I know I know. very boring blog title.
I toyed with the idea of calling it
“to cloud or not to cloud”
but then I figured people would have no idea what the hell it was about etc etc…so there you have it.
This blog post started (as a couple of recent ones have) as an email discussion with Gary Gale (formerly Yahoo, now Nokia).
Do you remember Jaiku? the particular aspect of jaiku I have in mind is the networked “presence”…i.e.
Remember when nokia phones all had
Loud, Quiet, Normal, Meeting, Silent, Vibrate (or something like that) profiles
The coolest thing about Jaiku for me was being able to see what mode someone was in…(before actually calling them)
Now it might sound tempting to translate this to location but for reasons a number of people have spoken about it’s not quite the same. In other words think about this – I may want my phone to be in Silent mode for work calls and Loud mode for personal ones (or vice versa) in the same way as I have umpteen context + person specific preference on my location sharing…
So for sharing personal data – (be it location, status i.e. phone profile, birthday, biography etc etc) sure there can be lots of models.
What we should not lose sight of is that some of this data changes very rarely if at all (e.g. my birthday) whereas other data changes on an ongoing basis – and my preferences for sharing said data may well change on an ongoing basis.
For example I frequently answer phone calls from my parents but not always.
If you tried to make me a set of cloud based preferences for whether the network should let a phone call from my parents go straight to voicemail or not – I would hate that – because I would have to change them so often I would never use them.
This is why some of Danah Boyd’s stuff is interesting – because she’s approaching privacy/sharing from an ethnographic/behavioural point of view.
Let’s look at this another way.
1. If your handset has some kind of LocateHandset() geoAPI exposed to developers then the spray and pray model of sharing location is there by definition.
Send a Tweet (add location to it via the LocateHandset())
Do a Facebook update (add location to it via the LocateHandset() call)
Take a photo with camera and share it via email app (add location…etc etc etc)
You don’t need a separate location managing backend to handle this – the privacy is handled by choice by a sort of caveat transportor model (and yes I had to look that up – and yes it means sender in Latin ;))
When you sorely need location managing back end systems is when other objects (C2C or B2C) can query your location. (be they cab companies, bank/credit card entities, friends etc etc)
So that’s when it gets tricky.
And that’s when the one-to-one stuff becomes necessary.
Danah talks about the fact that privacy is not context specific (time/place) or person specific but it’s both.
So although you can do this in a cloud (just slap a bunch of settings on there and hope for the best – if you wish the FireEagle and Google) we think it’s more sensible (and quicker to manage) done on the device itself.

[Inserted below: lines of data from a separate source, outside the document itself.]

(* ===== verification/Hashing.v ===== *)
(** * Shard ids and prefix key ranges (src/hashing.rs)

    [prefix_key_range] turns a listing prefix into the bounds of an index scan.  The
    theorems show the bounds select exactly the keys with the prefix, and for which
    prefixes the function panics. *)

From S2P Require Import Prelude Crates.

Definition NUM_SHARDS : Z := 64.

(** [(blake3::hash(key).as_bytes()[0] as i32) & (NUM_SHARDS - 1)] *)
Definition compute_shard_id `{!Blake3} (key : string) : Z :=
  match blake3 (as_bytes key) with
  | b0 :: _ => Z.land (Z.of_N (N_of_ascii b0)) (NUM_SHARDS - 1)
  | [] => 0
  end.

(** ** [String::from_utf8]: the well-formed byte sequences of UTF-8. *)
Definition in_range (lo hi : N) (c : ascii) : bool :=
  (lo <=? N_of_ascii c)%N && (N_of_ascii c <=? hi)%N.
Definition continuation (c : ascii) : bool := in_range 128 191 c.

Fixpoint utf8_valid (b : bytes) : bool :=
  match b with
  | [] => true
  | c0 :: r =>
      if in_range 0 127 c0 then utf8_valid r
      else if in_range 194 223 c0 then
        match r with c1 :: r1 => continuation c1 && utf8_valid r1 | _ => false end
      else if in_range 224 239 c0 then
        match r with
        | c1 :: c2 :: r2 =>
            (if in_range 224 224 c0 then in_range 160 191 c1
             else if in_range 237 237 c0 then in_range 128 159 c1
             else continuation c1) && continuation c2 && utf8_valid r2
        | _ => false
        end
      else if in_range 240 244 c0 then
        match r with
        | c1 :: c2 :: c3 :: r3 =>
            (if in_range 240 240 c0 then in_range 144 191 c1
             else if in_range 244 244 c0 then in_range 128 143 c1
             else continuation c1) && continuation c2 && continuation c3 && utf8_valid r3
        | _ => false
        end
      else false
  end.

(** The loop of [increment_prefix], on the bytes from the last one: increment the last
    byte below 0xFF, or pop it.  [expect("prefix was valid UTF-8")] is the panic. *)
Fixpoint increment_loop (rbytes : bytes) : result panic (option string) :=
  match rbytes with
  | [] => Ok None
  | b :: rest =>
      if (N_of_ascii b <? 255)%N then
        let bytes := rev (ascii_of_N (N_of_ascii b + 1) :: rest) in
        if utf8_valid bytes then Ok (Some (of_bytes bytes)) else Err Panic
      else increment_loop rest
  end.

Definition increment_prefix (prefix : string) : result panic (option string) :=
  increment_loop (rev (as_bytes prefix)).

Definition prefix_key_range (prefix : string) : result panic (string * option string) :=
  match increment_prefix prefix with
  | Ok upper => Ok (prefix, upper)
  | Err p => Err p
  end.

(** ** Helper lemmas *)

(** The upper bound computed from the front of the prefix. *)
Fixpoint next_prefix (p : string) : option string :=
  match p with
  | EmptyString => None
  | String a p' =>
      match next_prefix p' with
      | Some u => Some (String a u)
      | None => if (N_of_ascii a <? 255)%N then Some (String (ascii_of_N (N_of_ascii a + 1)) "") else None
      end
  end.

Lemma of_bytes_cons a b : of_bytes (a :: b) = String a (of_bytes b).
Proof. done. Qed.

Lemma next_prefix_snoc p a :
  next_prefix (of_bytes (p ++ [a])) =
    if (N_of_ascii a <? 255)%N then Some (of_bytes (p ++ [ascii_of_N (N_of_ascii a + 1)]))
    else next_prefix (of_bytes p).
Proof.
  induction p as [|b p IH]; simpl.
  - by destruct (N_of_ascii a <? 255)%N.
  - change (of_bytes (b :: p ++ [a])) with (String b (of_bytes (p ++ [a]))). simpl.
    change (string_of_list_ascii (p ++ [a])) with (of_bytes (p ++ [a])). rewrite IH.
    by destruct (N_of_ascii a <? 255)%N.
Qed.

Lemma increment_loop_next rb u :
  increment_loop rb = Ok u → next_prefix (of_bytes (rev rb)) = u.
Proof.
  induction rb as [|b rb IH]; simpl; [by intros [= <-]|].
  rewrite next_prefix_snoc. destruct (N_of_ascii b <? 255)%N; [|done].
  destruct (utf8_valid _); [by intros [= <-]|done].
Qed.

Lemma increment_prefix_next p u : increment_prefix p = Ok u → next_prefix p = u.
Proof.
  intros H%increment_loop_next. unfold as_bytes in H. rewrite rev_involutive in H.
  unfold of_bytes in H. by rewrite string_of_list_ascii_of_string in H.
Qed.

Definition below (k : string) (u : option string) : Prop :=
  match u with Some u => str_lt k u | None => True end.

Lemma N_of_ascii_succ a :
  (N_of_ascii a < 255)%N → N_of_ascii (ascii_of_N (N_of_ascii a + 1)) = (N_of_ascii a + 1)%N.
Proof. intros. apply N_ascii_embedding. lia. Qed.

Lemma N_of_ascii_inj a b : N_of_ascii a = N_of_ascii b → a = b.
Proof. intros H. by rewrite <- (ascii_N_embedding a), H, ascii_N_embedding. Qed.

Lemma str_le_cons a s b t :
  str_le (String a s) (String b t) ↔ (N_of_ascii a < N_of_ascii b)%N ∨ (a = b ∧ str_le s t).
Proof. rewrite !str_le_lt_eq, str_lt_cons. naive_solver. Qed.

Lemma next_prefix_exact p k :
  str_le p k ∧ below k (next_prefix p) ↔ ∃ r, k = String.append p r.
Proof.
  revert k. induction p as [|a p IH]; intros k.
  { split; [by exists k|]. intros _. split; [|done]. rewrite str_le_lt_eq.
    destruct k; [by right|by left]. }
  destruct k as [|b k].
  { split; [|by intros [r ?]]. intros [H%str_lt_not_le _]. by destruct H. }
  setoid_rewrite append_cons. rewrite str_le_cons. simpl.
  assert (∀ u, str_lt (String b k) (String a u) ↔
            (N_of_ascii b < N_of_ascii a)%N ∨ (b = a ∧ str_lt k u)) as Hlt.
  { intros u. by rewrite str_lt_cons. }
  assert ((∃ r, String b k = String a (String.append p r)) ↔
          b = a ∧ (str_le p k ∧ below k (next_prefix p))) as ->.
  { rewrite IH. naive_solver. }
  destruct (next_prefix p) as [u|] eqn:Hn; simpl.
  - rewrite Hlt. split; [|naive_solver].
    intros [[?|[-> ?]] [?|[? ?]]]; subst; lia || done.
  - pose proof (N_ascii_bounded b).
    destruct (N.ltb_spec (N_of_ascii a) 255) as [Ha|Ha]; simpl.
    + rewrite str_lt_cons, N_of_ascii_succ by done. split.
      * intros [[?|[-> ?]] [?|[? ?%str_lt_nil_r]]]; [lia|done..].
      * intros [-> [? _]]. split; [by right|left; lia].
    + split; [intros [[?|[-> ?]] _]; [lia|done]|intros [-> [? _]]; by eauto].
Qed.

Lemma utf8_valid_app p q : utf8_valid p = true → utf8_valid (p ++ q) = utf8_valid q.
Proof.
  remember (length p) as n eqn:Hn. revert p Hn.
  induction n as [n IH] using lt_wf_ind. intros p ->.
  destruct p as [|c0 p]; [done|]. simpl.
  destruct (in_range 0 127 c0); [apply IH with (m := length p); simpl; lia || done|].
  destruct (in_range 194 223 c0).
  { destruct p as [|c1 p]; [done|]. simpl. intros [-> Hp]%andb_true_iff.
    apply IH with (m := length p); simpl; lia || done. }
  destruct (in_range 224 239 c0).
  { destruct p as [|c1 [|c2 p]]; [done..|]. simpl. intros [[-> ->]%andb_true_iff Hp]%andb_true_iff.
    apply IH with (m := length p); simpl; lia || done. }
  destruct (in_range 240 244 c0); [|done].
  destruct p as [|c1 [|c2 [|c3 p]]]; [done..|]. simpl.
  intros [[[-> ->]%andb_true_iff ->]%andb_true_iff Hp]%andb_true_iff.
  apply IH with (m := length p); simpl; lia || done.
Qed.

Lemma utf8_valid_ascii b : Forall (λ c, in_range 0 127 c = true) b → utf8_valid b = true.
Proof. induction 1 as [|c b Hc _ IH]; simpl; [done|]. by rewrite Hc. Qed.

(** ** Properties *)

(** The shard id of any key is one of the 64 shards. *)
Theorem compute_shard_id_range `{!Blake3} key : 0 ≤ compute_shard_id key < NUM_SHARDS.
Proof.
  unfold compute_shard_id, NUM_SHARDS. destruct (blake3 _) as [|b0 ?]; [lia|].
  change (64 - 1) with (Z.ones 6). rewrite Z.land_ones by lia.
  apply Z.mod_pos_bound. lia.
Qed.

(** When [prefix_key_range] returns bounds, [lower <= key < upper] (no upper bound when
    there is none) holds of exactly the keys that start with the prefix: the index scan
    neither misses a key with the prefix nor returns one without it. *)
Theorem prefix_key_range_exact prefix lower upper key :
  prefix_key_range prefix = Ok (lower, upper) →
  (starts_with key prefix = true ↔ str_le lower key ∧ below key upper).
Proof.
  unfold prefix_key_range. intros H.
  destruct (increment_prefix prefix) as [u|] eqn:Hi; simplify_eq.
  apply increment_prefix_next in Hi as <-.
  by rewrite starts_with_spec, next_prefix_exact.
Qed.

Lemma prefix_key_range_exact_witness :
  prefix_key_range "logs/2024-" = Ok ("logs/2024-", Some "logs/2024.") ∧
  (starts_with "logs/2024-12" "logs/2024-" = true ↔
     str_le "logs/2024-" "logs/2024-12" ∧ below "logs/2024-12" (Some "logs/2024.")).
Proof.
  split; [reflexivity|]. apply (prefix_key_range_exact "logs/2024-" _ _ "logs/2024-12").
  reflexivity.
Defined.

(** A prefix of ASCII characters other than DEL (0x7F) never panics. *)
Theorem prefix_key_range_ascii_total prefix :
  Forall (λ c, in_range 0 126 c = true) (as_bytes prefix) →
  ∃ bounds, prefix_key_range prefix = Ok bounds.
Proof.
  intros Ha. unfold prefix_key_range, increment_prefix.
  destruct (rev (as_bytes prefix)) as [|b rest] eqn:Hr; simpl; [eauto|].
  assert (Forall (λ c, in_range 0 126 c = true) (rest ++ [b])) as Hf.
  { rewrite <- (Permutation_cons_append rest b), <- Hr, <- Permutation_rev. done. }
  apply Forall_app in Hf as [Hrest [Hb _]%Forall_cons].
  unfold in_range in Hb. apply andb_true_iff in Hb as [_ Hb%N.leb_le].
  destruct (N.ltb_spec (N_of_ascii b) 255); [|lia].
  rewrite utf8_valid_ascii; [by eauto|].
  apply Forall_app. split.
  - rewrite <- Permutation_rev. eapply Forall_impl; [exact Hrest|].
    unfold in_range. intros c [_ Hc%N.leb_le]%andb_true_iff.
    apply andb_true_iff. split; apply N.leb_le; lia.
  - constructor; [|done]. unfold in_range. rewrite N_of_ascii_succ by lia.
    apply andb_true_iff. split; apply N.leb_le; lia.
Qed.

Lemma prefix_key_range_ascii_total_witness :
  ∃ bounds, prefix_key_range "photos/" = Ok bounds.
Proof. apply prefix_key_range_ascii_total. repeat constructor. Defined.

Definition DEL : string := String (ascii_of_N 127) "".

(** A valid UTF-8 prefix that ends in DEL makes [prefix_key_range] panic: the last byte
    is incremented to 0x80, which is not UTF-8, and [expect] fails. *)
Theorem prefix_key_range_panics prefix :
  utf8_valid (as_bytes prefix) = true →
  utf8_valid (as_bytes (String.append prefix DEL)) = true ∧
  prefix_key_range (String.append prefix DEL) = Err Panic.
Proof.
  intros Hv. rewrite as_bytes_append, utf8_valid_app by done. split; [done|].
  unfold prefix_key_range, increment_prefix. rewrite as_bytes_append, rev_app_distr. simpl.
  by rewrite rev_involutive, utf8_valid_app.
Qed.

Lemma prefix_key_range_panics_witness :
  utf8_valid (as_bytes (String.append "tmp" DEL)) = true ∧
  prefix_key_range (String.append "tmp" DEL) = Err Panic.
Proof. apply (prefix_key_range_panics "tmp"). reflexivity. Defined.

yes it’s a good old echo flash – easy to understand and super easy to control.
Or as I kept commenting much to the consternation and awe of anyone listening – it’s privacy without any settings or preferences required.
Rolling out over the next week we have a tweak on this functionality – which allows you to easily configure a friend for automatic response. Needless to say we did not add this functionality lightly ;) – look for a blog post in the next few days as we roll this out on all our platforms.
So wait – if one-to-one location sharing preferences are on the device and automatic location sharing preferences are on the device – what does that leave for the cloud?
In theory – the obvious answer is a continuously updating live location stream so that you save yourself the data pathway roundtrip to my handset.
(this also has the side effect of giving you my last known location in the event of my phone being out of service or out of network (or simply – OFF ;))
But then you have a pandora’s box of preferences…who’s allowed to access this always on location, when they are allowed to do it – and to what granularity. (in other words it’s FireEagle all over again, with the worst aspects of Facebook’s privacy rolled into it and multiplied by 100)
The echoecho model can certainly extend in that direction and both models can of course co-exist. But they are both important for different reasons.
If you accept that networks/handsets are tending towards an always on – always connected model…then effectively the cloud extends to my handset…
so the argument (with regards to where the preferences are) ends up being somewhat semantical.
That’s why I frame the location sharing discussions as push vs. pull…because I feel that the privacy considerations (not to mention the UI simplicity) are overwhelmingly in favor of the echoecho approach.